And then his feet were thudding down the stairs.

Flying over MacArthur Causeway bridge, Caitlin checked the rear-view mirror again to make sure no one was following. George Fonseca’s Mustang had roared out of the parking space at the curb, but she was afraid he had doubled back. He hadn’t, and she took a deep breath, trying not to show she was nervous.

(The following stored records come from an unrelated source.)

(* ===== verification/Config.v ===== *)
(** The machine a daemon runs on, as the helpers of [KubeArmor/common/common.go] see it, and
    the settings of the daemon ([KubeArmor/config/config.go]): flags of the command line,
    environment, configuration file, and the record [GlobalCfg] made of them.

    The package [viper], which merges them, is an argument. *)
From Stdlib Require Import Ascii String.
From S2P Require Import Prelude GoStrings GoPath Types Common Daemon Posture.

Open Scope string_scope.
Open Scope Z_scope.

(** ** The machine *)

(** Environment variables, existence and contents of files, output of commands and network
    interfaces with their addresses; [None] is an error. *)
Record Machine := {
  m_env : gmap string string;
  m_exists : string → bool;
  m_ReadFile : string → option string;
  m_command : string → list string → string;
  m_interfaces : option (list (string * option (list string))) }.

Section machine.
Context (m : Machine).

Definition Getenv (k : string) : string := default "" (m_env m !! k).

(** *** Network *)

(** The word after [dev], looked up by its index *)
Fixpoint word_after_dev (words : list string) : Res string :=
  match words with
  | [] => Ok ""
  | w :: words =>
      if String.eqb w "dev"
      then match words with v :: _ => Ok v | [] => Panic end
      else word_after_dev words
  end.

Definition first_part (sep : ascii) (s : string) : string := hd "" (split sep s).

Definition GetExternalInterface : Res string :=
  word_after_dev (split space (first_part newline (m_command m "ip" ["route"]))).

Definition GetIPAddr (ifname : string) : Res string :=
  match m_interfaces m with
  | None => Ok ""
  | Some ifaces =>
      match find (λ iface, String.eqb iface.1 ifname) ifaces with
      | None | Some (_, None) => Ok ""
      | Some (_, Some []) => Panic
      | Some (_, Some (addr :: _)) => Ok (first_part slash addr)
      end
  end.

Definition GetExternalIPAddr : Res string := iface ← GetExternalInterface; GetIPAddr iface.

(** *** Kubernetes *)

Definition IsK8sLocal (K8sEnv : bool) : bool :=
  K8sEnv
  && (negb (String.eqb (Getenv "KUBECONFIG") "") && m_exists m (Clean (Getenv "KUBECONFIG"))
      || m_exists m (Clean (Getenv "HOME" +:+ "/.kube/config"))).

Definition IsInK8sCluster : bool :=
  match m_env m !! "KUBERNETES_SERVICE_HOST" with
  | Some _ => true | None => m_exists m (Clean "/run/secrets/kubernetes.io") end.

Definition IsK8sEnv (K8sEnv : bool) : bool := IsK8sLocal K8sEnv || IsInK8sCluster.

(** *** Sockets of container runtimes *)

Definition ContainerRuntimeSocketKeys : list string := ["docker"; "containerd"; "cri-o"].

Definition ContainerRuntimeSockets : list (string * list string) :=
  [("docker", ["/var/run/docker.sock"; "/run/docker.sock"]);
   ("containerd", ["/var/snap/microk8s/common/run/containerd.sock";
                   "/run/k3s/containerd/containerd.sock";
                   "/run/containerd/containerd.sock";
                   "/var/run/containerd/containerd.sock"; "/run/dockershim.sock"]);
   ("cri-o", ["/var/run/crio/crio.sock"; "/run/crio/crio.sock"])].

Definition runtime_sockets (k : string) : list string :=
  match find (λ e, String.eqb e.1 k) ContainerRuntimeSockets with
  | Some e => e.2 | None => [] end.

Definition NRISockets : list string := ["/var/run/nri/nri.sock"; "/run/nri/nri.sock"].

Definition GetNRISocket : string := default "" (find (m_exists m) NRISockets).

Fixpoint socket_of (ContainerRuntime : string) (keys : list string) : string :=
  match keys with
  | [] => ""
  | k :: keys =>
      if negb (String.eqb ContainerRuntime "") && negb (String.eqb k ContainerRuntime)
      then socket_of ContainerRuntime keys
      else match find (m_exists m) (runtime_sockets k) with
           | Some s => s | None => socket_of ContainerRuntime keys end
  end.
Definition GetCRISocket (ContainerRuntime : string) : string :=
  socket_of ContainerRuntime ContainerRuntimeSocketKeys.
End machine.

(** ** What viper answers *)

(** What [viper] answers for a key *)
Record Viper := {
  GetString : string → string; GetBool : string → bool; GetInt : string → Z }.

(** Conversion of an [int] to [int32] *)
Definition int32 (z : Z) : Z := ((z + 2 ^ 31) mod 2 ^ 32 - 2 ^ 31)%Z.

Definition dot : ascii := ".".

(** ** The record *)

Record KubearmorConfig := {
  kc_Cluster : string; kc_Host : string; kc_GRPC : string; kc_TLSEnabled : bool;
  kc_TLSCertPath : string; kc_TLSCertProvider : string; kc_LogPath : string;
  kc_SELinuxProfileDir : string; kc_CRISocket : string; kc_NRISocket : string;
  kc_NRIIndex : string; kc_NRIEnabled : bool; kc_Visibility : string;
  kc_HostVisibility : string; kc_Policy : bool; kc_HostPolicy : bool; kc_KVMAgent : bool;
  kc_K8sEnv : bool; kc_Debug : bool; kc_DefaultFilePosture : string;
  kc_DefaultNetworkPosture : string; kc_DefaultCapabilitiesPosture : string;
  kc_HostDefaultFilePosture : string; kc_HostDefaultNetworkPosture : string;
  kc_HostDefaultCapabilitiesPosture : string; kc_CoverageTest : bool;
  kc_ConfigUntrackedNs : list string; kc_LsmOrder : list string; kc_BPFFsPath : string;
  kc_EnforcerAlerts : bool; kc_DefaultPostureLogs : bool; kc_InitTimeout : string;
  kc_StateAgent : bool; kc_UseOCIHooks : bool; kc_AlertThrottling : bool;
  kc_MaxAlertPerSec : Z; kc_ThrottleSec : Z; kc_AnnotateResources : bool; kc_MatchArgs : bool;
  kc_ProcFsMount : string; kc_MachineIDPath : string }.

(** ** Flags *)

Inductive Value := VStr (s : string) | VBool (b : bool) | VInt (z : Z).

(** The flags with their defaults; a flag's name is its key. *)
Definition config_flags (hostname : string) : list (string * Value) := [
  ("cluster", VStr "default"); ("host", VStr hostname); ("gRPC", VStr "32767");
  ("tlsEnabled", VBool false); ("tlsCertPath", VStr "/var/lib/kubearmor/tls");
  ("tlsCertProvider", VStr "self"); ("logPath", VStr "none");
  ("seLinuxProfileDir", VStr "/tmp/kubearmor.selinux"); ("criSocket", VStr "");
  ("nriSocket", VStr ""); ("nriIndex", VStr "99"); ("enableNRI", VBool false);
  ("visibility", VStr "process,file,network,capabilities"); ("hostVisibility", VStr "default");
  ("enableKubeArmorPolicy", VBool true); ("enableKubeArmorHostPolicy", VBool false);
  ("enableKubeArmorVm", VBool false); ("k8s", VBool true); ("debug", VBool false);
  ("defaultFilePosture", VStr "audit"); ("defaultNetworkPosture", VStr "audit");
  ("defaultCapabilitiesPosture", VStr "audit"); ("hostDefaultFilePosture", VStr "audit");
  ("hostDefaultNetworkPosture", VStr "audit");
  ("hostDefaultCapabilitiesPosture", VStr "audit"); ("coverageTest", VBool false);
  ("untrackedNs", VStr "kube-system,kubearmor"); ("lsm", VStr "bpf,apparmor,selinux");
  ("bpfFsPath", VStr "/sys/fs/bpf"); ("enforcerAlerts", VBool true);
  ("defaultPostureLogs", VBool true); ("initTimeout", VStr "60s");
  ("enableKubeArmorStateAgent", VBool false); ("alertThrottling", VBool true);
  ("maxAlertPerSec", VInt 10); ("throttleSec", VInt 30); ("annotateResources", VBool false);
  ("matchArgs", VBool true); ("procfsMount", VStr "/proc");
  ("machineIDPath", VStr "/etc/machine-id"); ("useOCIHooks", VBool false)].

(** What is set as [viper]'s defaults: the values of the flags; [args] are those given. *)
Definition readCmdLineParams (hostname : string) (args : gmap string Value)
    : list (string * Value) :=
  (λ kd, (kd.1, default kd.2 (args !! kd.1))) <$> config_flags hostname.

(** ** Loading *)

Definition LoadDynamicConfig (v : Viper) (gc : KubearmorConfig) : KubearmorConfig :=
  {| kc_Cluster := kc_Cluster gc; kc_Host := kc_Host gc; kc_GRPC := kc_GRPC gc;
     kc_TLSEnabled := kc_TLSEnabled gc; kc_TLSCertPath := kc_TLSCertPath gc;
     kc_TLSCertProvider := kc_TLSCertProvider gc; kc_LogPath := kc_LogPath gc;
     kc_SELinuxProfileDir := kc_SELinuxProfileDir gc; kc_CRISocket := kc_CRISocket gc;
     kc_NRISocket := kc_NRISocket gc; kc_NRIIndex := kc_NRIIndex gc;
     kc_NRIEnabled := kc_NRIEnabled gc; kc_Visibility := GetString v "visibility";
     kc_HostVisibility :=
       if String.eqb (GetString v "hostVisibility") "default" then
         if kc_KVMAgent gc || (negb (kc_K8sEnv gc) && kc_HostPolicy gc)
         then "process,file,network,capabilities" else "none"
       else GetString v "hostVisibility";
     kc_Policy := kc_Policy gc; kc_HostPolicy := kc_HostPolicy gc;
     kc_KVMAgent := kc_KVMAgent gc; kc_K8sEnv := kc_K8sEnv gc; kc_Debug := kc_Debug gc;
     kc_DefaultFilePosture := GetString v "defaultFilePosture";
     kc_DefaultNetworkPosture := GetString v "defaultNetworkPosture";
     kc_DefaultCapabilitiesPosture := GetString v "defaultCapabilitiesPosture";
     kc_HostDefaultFilePosture := GetString v "hostDefaultFilePosture";
     kc_HostDefaultNetworkPosture := GetString v "hostDefaultNetworkPosture";
     kc_HostDefaultCapabilitiesPosture := GetString v "hostDefaultCapabilitiesPosture";
     kc_CoverageTest := kc_CoverageTest gc; kc_ConfigUntrackedNs := kc_ConfigUntrackedNs gc;
     kc_LsmOrder := kc_LsmOrder gc; kc_BPFFsPath := kc_BPFFsPath gc;
     kc_EnforcerAlerts := GetBool v "enforcerAlerts";
     kc_DefaultPostureLogs := GetBool v "defaultPostureLogs";
     kc_InitTimeout := GetString v "initTimeout";
     kc_StateAgent := GetBool v "enableKubeArmorStateAgent";
     kc_UseOCIHooks := GetBool v "useOCIHooks";
     kc_AlertThrottling := GetBool v "alertThrottling";
     kc_MaxAlertPerSec := int32 (GetInt v "maxAlertPerSec");
     kc_ThrottleSec := int32 (GetInt v "throttleSec");
     kc_AnnotateResources := kc_AnnotateResources gc; kc_MatchArgs := GetBool v "matchArgs";
     kc_ProcFsMount := kc_ProcFsMount gc; kc_MachineIDPath := kc_MachineIDPath gc |}.

Section load.
Context (m : Machine).
(** [viper] with these defaults, and with a configuration file or without *)
Context (ReadInConfig : string → bool).
Context (viper : list (string * Value) → option string → Viper).

Definition env_or (k d : string) : string :=
  if String.eqb (Getenv m k) "" then d else Getenv m k.

(** The settings that are read once; the others are zero until [LoadDynamicConfig]. *)
Definition static_config (hostname : option string) (v : Viper) : KubearmorConfig :=
  let criSocket := env_or "CRI_SOCKET" (GetString v "criSocket") in
  let kvm := GetBool v "enableKubeArmorVm" in
  {| kc_Cluster := GetString v "cluster";
       kc_Host :=
       if String.eqb (GetString v "host") ""
       then match hostname with Some h => first_part dot h | None => "" end
       else GetString v "host";
       kc_GRPC := GetString v "gRPC"; kc_TLSEnabled := GetBool v "tlsEnabled";
       kc_TLSCertPath := GetString v "tlsCertPath";
       kc_TLSCertProvider := GetString v "tlsCertProvider"; kc_LogPath := GetString v "logPath";
       kc_SELinuxProfileDir := ""; kc_CRISocket := criSocket;
       kc_NRISocket := env_or "NRI_SOCKET" (GetString v "nriSocket");
       kc_NRIIndex := GetString v "nriIndex"; kc_NRIEnabled := GetBool v "enableNRI";
       kc_Visibility := ""; kc_HostVisibility := "";
       kc_Policy := negb kvm && GetBool v "enableKubeArmorPolicy";
       kc_HostPolicy := kvm || GetBool v "enableKubeArmorHostPolicy"; kc_KVMAgent := kvm;
       kc_K8sEnv := GetBool v "k8s"; kc_Debug := GetBool v "debug"; kc_DefaultFilePosture := "";
       kc_DefaultNetworkPosture := ""; kc_DefaultCapabilitiesPosture := "";
       kc_HostDefaultFilePosture := ""; kc_HostDefaultNetworkPosture := "";
       kc_HostDefaultCapabilitiesPosture := ""; kc_CoverageTest := GetBool v "coverageTest";
       kc_ConfigUntrackedNs := split comma (GetString v "untrackedNs");
       kc_LsmOrder := split comma (GetString v "lsm"); kc_BPFFsPath := GetString v "bpfFsPath";
       kc_EnforcerAlerts := false; kc_DefaultPostureLogs := false;
       kc_InitTimeout := GetString v "initTimeout";
       kc_StateAgent := GetBool v "enableKubeArmorStateAgent"; kc_UseOCIHooks := false;
       kc_AlertThrottling := false; kc_MaxAlertPerSec := 0; kc_ThrottleSec := 0;
       kc_AnnotateResources := GetBool v "annotateResources"; kc_MatchArgs := false;
       kc_ProcFsMount := GetString v "procfsMount";
       kc_MachineIDPath := GetString v "machineIDPath" |}.

Inductive ConfigError := BadFile (file : string) | BadSocket (socket : string).

Definition load_from (hostname : option string) (v : Viper) : KubearmorConfig + ConfigError :=
  let gc := static_config hostname v in
  if negb (String.eqb (kc_CRISocket gc) "") && negb (HasPrefix (kc_CRISocket gc) "unix://")
  then inr (BadSocket (kc_CRISocket gc))
  else inl (LoadDynamicConfig v gc).

Definition LoadConfig (hostname : option string) (args : gmap string Value)
    : KubearmorConfig + ConfigError :=
  let defaults := readCmdLineParams (default "" hostname) args in
  let cfgfile := env_or "KUBEARMOR_CFG" "kubearmor.yaml" in
  if m_exists m cfgfile then
    if ReadInConfig cfgfile then load_from hostname (viper defaults (Some cfgfile))
    else inr (BadFile cfgfile)
  else load_from hostname (viper defaults None).
End load.

(** ** What the components read of it *)

Definition settings_of (enforcer : option string) (presets : bool) (gc : KubearmorConfig)
    : Settings :=
  {| cf_Policy := kc_Policy gc; cf_HostPolicy := kc_HostPolicy gc;
     cf_KVMAgent := kc_KVMAgent gc; cf_K8sEnv := kc_K8sEnv gc;
     cf_RuntimeEnforcer := enforcer; cf_Presets := presets;
     cf_UntrackedNamespaces := kc_ConfigUntrackedNs gc |}.

Definition running_of (gc : KubearmorConfig) : GlobalCfg :=
  {| gc_HostVisibility := kc_HostVisibility gc; gc_Visibility := kc_Visibility gc;
     gc_Cluster := kc_Cluster gc; gc_DefaultPostureLogs := kc_DefaultPostureLogs gc;
     gc_AlertThrottling := kc_AlertThrottling gc; gc_MaxAlertPerSec := kc_MaxAlertPerSec gc;
     gc_ThrottleSec := kc_ThrottleSec gc; gc_MatchArgs := kc_MatchArgs gc |}.

Definition posture_of (gc : KubearmorConfig) : DefaultPosture :=
  {| dp_FileAction := kc_DefaultFilePosture gc; dp_NetworkAction := kc_DefaultNetworkPosture gc;
     dp_CapabilitiesAction := kc_DefaultCapabilitiesPosture gc |}.
(** [StopContainer] and [RemoveContainer] *)
Definition StopContainer (c : Container) (st : NRIHandler * Unorch W)
    : Res (NRIHandler * Unorch W) :=
  let '(c, nh) := mergeContainer true c st.1 in
  match nri_containersByNamespaces nh !! namespaceKeyFromContainer c with
  | Some _ =>
      u ← handleDeletedContainer c st.2; Ok (forget_container (c_ContainerID c) nh, u)
  | None => Ok (nh, st.2)
  end.

Definition sync_container (r : Res (NRIHandler * Unorch W)) (c : Container)
    : Res (NRIHandler * Unorch W) :=
  st ← r;
  let '(c, nh) := mergeContainer false c st.1 in
  u ← handleNewContainer c st.2; Ok (claim_namespaces c nh, u).
Definition Synchronize (l : list Container) (st : NRIHandler * Unorch W)
    : Res (NRIHandler * Unorch W) := foldl sync_container (Ok st) l.

(** ** OCI hooks *)

Definition bad_profile (s : string) : bool :=
  char_in slash s || char_in "\"%char s || Contains s "..".

(** The loop over the endpoints: a bad profile name makes it go on. *)
Definition hook_endpoint (c : Container) (st : Unorch W * option Slot) (idx : nat)
    : Unorch W * option Slot :=
  match st.2, un_points st.1 !! idx with
  | None, Some s =>
      if has_container c st.1 s then
        if negb (ContainsElement (ep_AppArmorProfiles (st_point s)) (c_AppArmorProfile c))
           && bad_profile (c_AppArmorProfile c) then st
        else let s := add_profile c s in (put_point idx s st.1, Some s)
      else st
  | _, _ => st
  end.

(** Presets are not told. *)
Definition register_hooked (c : Container) (ep : EndPoint) (w : W) : Res W :=
  if rt_SystemMonitor rt && cf_Policy cfg then
    w ← monitor_AddContainerIDToNsMap (c_ContainerID c) (c_NamespaceName c) (c_PidNS c)
          (c_MntNS c) w;
    w ← (if is_some (cf_RuntimeEnforcer cfg)
         then enforcer_RegisterContainer (c_ContainerID c) (c_PidNS c) (c_MntNS c) w else Ok w);
    enforce_started false ep w
  else Ok w.

Definition handleContainerCreate (c : Container) (u : Unorch W) : Res (Unorch W) :=
  match known (c_ContainerID c) u with
  | Unknown =>
      let u := set_container c u in un_call (register_hooked c (point u zero_Slot)) u
  | Complete => un_call (register_hooked c (point u zero_Slot)) u
  | FromKubernetes old =>
      let u := set_container (hook_info old c) u in
      let '(u, s) := foldl (hook_endpoint c) (u, None) (seq 0 (un_len u)) in
      un_call (register_hooked c (point u (default zero_Slot s))) u
  end.

Definition handleContainerDelete (containerID : string) (u : Unorch W) : Res (Unorch W) :=
  match dm_Containers (un_dm u) !! containerID with
  | None => Ok u
  | Some c =>
      let u := profile_removed c (delete_container containerID u) in
      un_call (λ w,
        if rt_SystemMonitor rt && cf_Policy cfg then
          w ← monitor_DeleteContainerIDFromNsMap containerID (c_NamespaceName c) (c_PidNS c)
                (c_MntNS c) w;
          if is_some (cf_RuntimeEnforcer cfg) then enforcer_UnregisterContainer containerID w
          else Ok w
        else Ok w) u
  end.

Record HookRequest := { hr_Detached : bool; hr_Create : bool; hr_Container : Container }.

(** One request of a connection: the reply is [ok] or [err].  Readiness changes when the
    connection is closed. *)
Definition hook_request (ready : bool) (r : Res (Unorch W * list string * bool))
    (req : HookRequest) : Res (Unorch W * list string * bool) :=
  st ← r;
  let '(u, replies, detached) := st in
  if hr_Detached req || ready then
    u ← (if hr_Create req then handleContainerCreate (hr_Container req) u
         else handleContainerDelete (c_ContainerID (hr_Container req)) u);
    Ok (u, (replies ++ ["ok"])%list, detached || hr_Detached req)
  else Ok (u, (replies ++ ["err"])%list, detached).

(** A connection: the state, the replies, and whether others are accepted from then on *)
Definition handleConn (requests : list HookRequest) (ready : bool) (u : Unorch W)
    : Res (Unorch W * list string * bool) :=
  r ← foldl (hook_request ready) (Ok (u, [], false)) requests;
  let '(u, replies, detached) := r in Ok (u, replies, ready || detached).

End runtimes.
(* ===== verification/SELinux.v ===== *)
(** The SELinux enforcer ([KubeArmor/enforcer/SELinuxHostProfile.go] and
    [SELinuxEnforcer.go]): rules of host policies, the text of the host profile, and the
    labels of files that follow it.

    The operating system is behind the class [SELinuxHost]: files, the walk over
    directories, and the commands [chcon], [restorecon], [semanage] and [install.sh].  An
    operation that can fail gives [false]. *)
From Stdlib Require Import Ascii String.
From S2P Require Import Prelude GoStrings GoPath Types Common.

Open Scope string_scope.

(** ** Rules of host policies *)

Record SELinuxRule := {
  sr_SubjectLabel : string; sr_SubjectPath : string;
  sr_ObjectLabel : string; sr_ObjectPath : string;
  sr_Permissive : bool; sr_Directory : bool; sr_Recursive : bool; sr_Pattern : bool }.

#[export] Instance SELinuxRule_dec : EqDecision SELinuxRule.
Proof. solve_decision. Defined.

Definition selinux_rule (subjectLabel subjectPath objectLabel objectPath : string)
    (directory recursive : bool) : SELinuxRule :=
  {| sr_SubjectLabel := subjectLabel; sr_SubjectPath := subjectPath;
     sr_ObjectLabel := objectLabel; sr_ObjectPath := objectPath; sr_Permissive := false;
     sr_Directory := directory; sr_Recursive := recursive; sr_Pattern := false |}.

(** Rules of a source; rules that are there already are not added. *)
Abbreviation source_rules := (gmap string (list SELinuxRule)).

In the passenger seat, Ali was reaching up to tap ashes out the partially opened window. Her eyes were obscured by silver-framed sunglasses with lenses the size of quarters, her lips shone with gloss, and her red hair was a flaming cloud around her head. She wore a black miniskirt, patterned thigh-high hose, and a long-sleeved leotard that glimmered like mercury. No bra. Caitlin wondered if she ought to lend Ali her jacket. She herself didn’t intend to go upstairs at the state attorney’s office, only to wait in the lobby.

Ali smiled through an exhalation of smoke. “George was so pissed off. God, you should’ve heard him screaming.”

“I heard enough.” Caitlin looked at her. “Are you stoned?”

“No, but I could use a Xanax.” Ali held up her palms. “Kidding! Caitlin, I was kidding. I haven’t done anything since that night, honest. I don’t know what happened to me, but it’s weird. I’m all—” She lifted her hands and splayed her long fingers. “Boing! Wake up!”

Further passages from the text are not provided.